Underpinning certification is the protection profile BSI-CC-PP-0037-2008 which outlines the system requirements that need to be met by online election systems. The functionality and trustworthiness of POLYAS online voting software has also been evaluated by the German Research Center for Artificial Intelligence (DFKI).
Online election security requirements
The basic security requirements for online voting products are guided by general democratic principles (free, equal, secret, general and direct). Accordingly, online elections carried out with POLYAS CORE 2.2.3 are secure under BSI requirements and meet the high security standards demanded by democratic elections.
POLYAS CORE 2.2.3 also satisfies the following requirements:
- Submitted votes can in no way be traced back to the identity of voters.

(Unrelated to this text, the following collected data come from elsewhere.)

Definition row_of (k : string) s : option CronJobRow.t := List.find (is_job k) (jobs s).
Definition other_rows (k : string) s : list CronJobRow.t := delete_where (is_job k) (jobs s).

(** How often the clock was read so far: the next reading is [time_at (clock s)]. *)
Definition clock s : nat := st_ticks (store s).

(** From [s] to [s'], job [k] goes from [row] to [row'] and no other job changes. *)
Record changes (k : string) row row' s s' : Prop := {
  ch_row : row_of k s' = Some row';
  ch_others : other_rows k s' = other_rows k s;
  ch_ok : svc_ok s';
  ch_busy : busy s' = busy s;
}.

Lemma changes_trans k row1 row2 row3 s1 s2 s3 :
  changes k row1 row2 s1 s2 → changes k row2 row3 s2 s3 → changes k row1 row3 s1 s3.
Proof. intros [] []. split; congruence || done. Qed.

Lemma find_updated t k p rows row :
  no_set_parts p = false → List.find (is_job k) rows = Some row →
  List.find (is_job k) (updated t k p rows) = Some (row_update t p row).
Proof.
  unfold updated, update_job_where. intros ->. induction rows as [|r rows IH]; simpl; [done|].
  destruct (is_job k r) eqn:Hr; simpl.
  - rewrite is_job_update, Hr. congruence.
  - by rewrite Hr.
Qed.

Lemma others_updated t k p rows :
  delete_where (is_job k) (updated t k p rows) = delete_where (is_job k) rows.
Proof.
  unfold updated, update_job_where, delete_where. case_match; [done|].
  induction rows as [|r rows IH]; simpl; [done|].
  destruct (is_job k r) eqn:Hr; simpl.
  - by rewrite is_job_update, Hr.
  - rewrite Hr. simpl. by rewrite IH.
Qed.

Lemma in_job_ids k rows row : List.find (is_job k) rows = Some row → k ∈ job_ids rows.
Proof. intros [Hin <-]%find_job. apply elem_of_map. by exists row. Qed.

Lemma update_row_changes k p row s :
  svc_ok s → writes_ok p → no_set_parts p = false → row_of k s = Some row →
  ∃ s', update_row k p s = (s', Ok tt) ∧ handles s' = handles s ∧ clock s' = S (clock s) ∧
    changes k row (row_update (time_at (clock s)) p row) s s'.
Proof.
  intros Hok Hp Hn Hf. destruct (update_row_run k p s Hok Hp) as (s' & Hu & Hok' & Hj & Hh & Hb & Hl & Hck & _).
  rewrite bool_decide_eq_true_2, orb_true_r in Hu by (by eapply in_job_ids).
  exists s'. split_and!; [done..|]. split; [|..|done|done].
  - unfold row_of. rewrite Hj. by apply find_updated.
  - unfold other_rows. rewrite Hj. apply others_updated.
Qed.

Lemma try_update_changes k p row s :
  svc_ok s → writes_ok p → no_set_parts p = false → row_of k s = Some row →
  ∃ s', try_update k p s = (s', Ok tt) ∧ handles s' = handles s ∧ clock s' = S (clock s) ∧
    changes k row (row_update (time_at (clock s)) p row) s s'.
Proof.
  intros Hok Hp Hn Hf. destruct (update_row_changes k p row s Hok Hp Hn Hf) as (s' & Hu & H).
  exists s'. split; [|done]. unfold try_update, st_bind, st_try. by rewrite Hu.
Qed.

(** Reading the clock and logging change nothing. *)
Lemma changes_ticked k row s : svc_ok s → row_of k s = Some row → changes k row row s (ticked s).
Proof. by split. Qed.
Lemma changes_log k row s e : svc_ok s → row_of k s = Some row → changes k row row s (add_log e s).
Proof. by split. Qed.
Lemma changes_handles k row s h : svc_ok s → row_of k s = Some row → changes k row row s (set_handles h s).
Proof. by split. Qed.

(* ------------------------------------------------------------------ *)
(** ** Rescheduling *)

(** The job has been run and is filed for its next run: a one-shot job is disabled,
    the next run of another is computed at time [t]. *)
Definition refiled job t row row' (h : Handles) : Prop :=
  if CronSchedule.is_at (CronJob.schedule job) then
    CronJobRow.enabled row' = false ∧ CronJobRow.next_run_at row' = None ∧ h !! CronJob.id job = None
  else
    let next := compute_next_run (CronJob.schedule job) t in
    CronJobRow.enabled row' = CronJobRow.enabled row ∧ CronJobRow.next_run_at row' = next ∧
    h !! CronJob.id job = timer_of (CronJob.with_run (CronJob.enabled job) next job).

(** Everything but the times of the next run. *)
Definition same_definition row row' : Prop :=
  CronJobRow.name row' = CronJobRow.name row ∧
  CronJobRow.schedule_kind row' = CronJobRow.schedule_kind row ∧
  CronJobRow.schedule_value row' = CronJobRow.schedule_value row ∧
  CronJobRow.schedule_tz row' = CronJobRow.schedule_tz row ∧
  CronJobRow.payload_message row' = CronJobRow.payload_message row ∧
  CronJobRow.max_retries row' = CronJobRow.max_retries row.

Definition same_run row row' : Prop :=
  CronJobRow.last_run_at row' = CronJobRow.last_run_at row ∧
  CronJobRow.last_status row' = CronJobRow.last_status row ∧
  CronJobRow.last_error row' = CronJobRow.last_error row ∧
  CronJobRow.run_count row' = CronJobRow.run_count row ∧
  CronJobRow.retry_count row' = CronJobRow.retry_count row.

Definition same_timers (k : string) s s' : Prop := ∀ k', k' ≠ k → handles s' !! k' = handles s !! k'.

Lemma reschedule_run job row s :
  svc_ok s → row_of (CronJob.id job) s = Some row →
  ∃ s' row', reschedule_after_execution job s = (s', Ok tt) ∧
    changes (CronJob.id job) row row' s s' ∧ refiled job (time_at (clock s)) row row' (handles s') ∧
    same_definition row row' ∧ same_run row row' ∧ same_timers (CronJob.id job) s s'.
Proof.
  intros Hok Hf. unfold reschedule_after_execution, refiled.
  destruct (CronSchedule.is_at (CronJob.schedule job)).
  - destruct (try_update_changes _ (UpdateCronJobParams.of_schedule (Some false) (Some None)) row s Hok
      (writes_ok_schedule _ _) eq_refl Hf) as (s1 & Hu & Hh & Hl & Hch).
    rewrite (st_bind_ok _ _ _ _ _ Hu). do 2 eexists. split; [reflexivity|].
    split; [eapply changes_trans; [exact Hch|]; destruct Hch; by split|]. split_and!; try done.
    + simpl. apply lookup_delete_eq.
    + intros k' Hne. simpl. rewrite cancel_other by done. by rewrite Hh.
  - rewrite now_step. cbv zeta. set (t := time_at _). set (next := compute_next_run _ t).
    destruct (try_update_changes _ (UpdateCronJobParams.of_schedule None (Some next)) row (ticked s) Hok
      (writes_ok_schedule _ _) eq_refl Hf) as (s1 & Hu & Hh & Hl & Hch).
    rewrite (st_bind_ok _ _ _ _ _ Hu). do 2 eexists. split; [reflexivity|].
    split; [eapply changes_trans; [by apply changes_ticked|]; eapply changes_trans; [exact Hch|];
      destruct Hch; by split|]. split_and!; try done.
    + simpl. unfold reschedule_job. by rewrite schedule_job_lookup, decide_True.
    + intros k' Hne. simpl. unfold reschedule_job. rewrite schedule_other by done. by rewrite Hh.
Qed.

(* ------------------------------------------------------------------ *)
(** ** Results *)

Definition status_of (r : ExecutionResult) : string :=
  match r with Success _ => "ok" | Skipped => "skipped" | Error _ => "error" | Retrying _ => "" end.
Definition error_of (r : ExecutionResult) row : option string :=
  match r with
  | Success _ => None | Error m => Some m
  | Skipped | Retrying _ => CronJobRow.last_error row
  end.

(** The run columns after the result [r] was recorded at time [t]; a run that was
    skipped leaves the time of the last run and its error alone. *)
Definition recorded (t : TimestampMs) (r : ExecutionResult) row row' : Prop :=
  CronJobRow.last_run_at row' = match r with Skipped => CronJobRow.last_run_at row | _ => Some t end ∧
  CronJobRow.last_status row' = Some (status_of r) ∧
  CronJobRow.last_error row' = error_of r row ∧
  CronJobRow.retry_count row' = 0 ∧
  CronJobRow.run_count row' = CronJobRow.run_count row + (match r with Skipped => 0 | _ => 1 end).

- Voters cannot provide proof to third parties of how they voted.
- Eligible voters must first be reliably identified and authenticated before casting their votes, ensuring only registered persons in the electoral roll can vote.
- Voters can only participate in the election once.
- Votes cannot be changed, deleted or amended as they are transmitted through the network.
- Submitted votes in the ballot box cannot be retrospectively changed, deleted or amended.
- Interim election results cannot be calculated.
On 15 March 2016 POLYAS CORE software received the security certificate BSI-DSZ-CC-0862-2016. That means: by complying with all procedures, certified online elections are now possible though POLYAS CORE 2.2.3.
Results of certification
The evaluation is documented in the certification report and includes all component system functions as well as the system architecture in its entirety.
The following statements about the POLYAS CORE 2.2.3 voting system were made in the certification report:
- The online voting system records all relevant security events for each system component in separate log files. The election committee can view these records in an understandable and readable form.
- Data integrity breaches trigger security warnings which are recorded and sent to the election committee by email.
- The list of eligible voters (electoral roll), which knows the identity of voters, and the ballot box, which saves submitted votes, are separate entities.
- Communication between voters and the ballot box is encrypted so that only actual voters have access. Votes themselves are also encrypted and saved with a random value.
- In the course of vote counting and archiving the election, a checksum is generated and used as protection against manipulation.